WORK ITEM: From the entries that follow, extract each line holding the string "lessThan".

(Stored data)
(** * SentinelWorks dashboard client: [static/js/charts.js]

    A shallow embedding of the polling client (rolling history buffers,
    KPI formatting, advisory message, the poll tick and its writes to the
    page) together with the part of the JavaScript value semantics its
    expressions rely on: IEEE-754 doubles, [ToNumber], [ToString],
    [ToBoolean], property reads on parsed JSON and [Number.prototype.toFixed]. *)

From Stdlib Require Import ZArith Lia Bool List Ascii String SpecFloat DecimalString.
From stdpp Require Import base gmap strings list.

Open Scope string_scope.

(** ** Numbers: binary64 values of [SpecFloat] *)

Module Num.

Definition prec : Z := 53.
Definition emax : Z := 1024.

Abbreviation number := spec_float.

Definition nan : number := S754_nan.

(** The double nearest to [m * 10^e10] (ties to even), signed by [neg].
    This is the rounding the language applies to numeric literals and to
    numeric strings. *)
Definition of_decimal (neg : bool) (m : N) (e10 : Z) : number :=
  match m with
  | N0 => S754_zero neg
  | Npos p =>
      if (0 <=? e10)%Z
      then binary_normalize prec emax (cond_Zopp neg (Zpos p * 10 ^ e10)) 0 neg
      else
        let '(q, e', l) :=
          SFdiv_core_binary prec emax (Zpos p) 0 (10 ^ (- e10)) 0 in
        binary_round_aux prec emax neg q e' l
  end.

Definition of_Z (z : Z) : number := binary_normalize prec emax z 0 false.

Definition is_nan (x : number) : bool :=
  match x with S754_nan => true | _ => false end.

Definition is_zero (x : number) : bool :=
  match x with S754_zero _ => true | _ => false end.

(** [Number::lessThan]: [None] is the specification's [undefined],
    returned when an operand is NaN. *)
Definition lessThan (x y : number) : option bool :=
  match SFcompare x y with
  | Some Lt => Some true
  | Some _ => Some false
  | None => None
  end.

(** [x > y] evaluates [y < x]; an undefined comparison is [false]. *)
Definition gt (x y : number) : bool :=
  match lessThan y x with Some true => true | _ => false end.

(** [x >= y] evaluates [x < y] and negates; undefined is [false]. *)
Definition ge (x y : number) : bool :=
  match lessThan x y with Some false => true | _ => false end.

(** [x < y]. *)
Definition lt (x y : number) : bool :=
  match lessThan x y with Some true => true | _ => false end.

(** *** Decimal digits *)

Definition dec (n : N) : string := NilZero.string_of_uint (N.to_uint n).

Definition ndigits (n : N) : Z := Z.of_nat (String.length (dec n)).

Fixpoint zeros (n : nat) : string :=
  match n with O => "" | S n' => String "0" (zeros n') end.

Definition take_s (n : nat) (s : string) : string :=
  string_of_list_ascii (take n (list_ascii_of_string s)).

Definition drop_s (n : nat) (s : string) : string :=
  string_of_list_ascii (drop n (list_ascii_of_string s)).

(** The exact value [m * 2^e] of a finite double as a fraction. *)
Definition frac (m : positive) (e : Z) : Z * Z :=
  if (0 <=? e)%Z then (Zpos m * 2 ^ e, 1)%Z else (Zpos m, 2 ^ (- e))%Z.

(** *** [Number::toString] (radix 10)

    For a positive finite [x] the specification asks for integers
    [n], [k], [s] with [10^(k-1) <= s < 10^k], [𝔽(s * 10^(n-k)) = x] and
    [k] least; among several [s] the one closest to [x]. *)

Record cand := { c_n : Z; c_s : Z }.

Definition cand_valid (x : number) (k : Z) (c : cand) : bool :=
  (10 ^ (k - 1) <=? c_s c)%Z && (c_s c <? 10 ^ k)%Z
  && match SFcompare (of_decimal false (Z.to_N (c_s c)) (c_n c - k)) x with
     | Some Eq => true
     | _ => false
     end.

(** Twice the distance of [s * 10^p] from [num/den], over the common
    denominator [den * 10^max(0,-p)]; returned as a fraction. *)
Definition cand_dist (num den : Z) (k : Z) (c : cand) : Z * Z :=
  let p := (c_n c - k)%Z in
  let '(sn, sd) := if (0 <=? p)%Z then (c_s c * 10 ^ p, 1)%Z
                   else (c_s c, 10 ^ (- p))%Z in
  (Z.abs (sn * den - num * sd), sd * den)%Z.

SOLUTION TO THIS EXERCISE:
(** [Number::lessThan]: [None] is the specification's [undefined],
Definition lessThan (x y : number) : option bool :=
  match lessThan y x with Some true => true | _ => false end.
  match lessThan x y with Some false => true | _ => false end.
  match lessThan x y with Some true => true | _ => false end.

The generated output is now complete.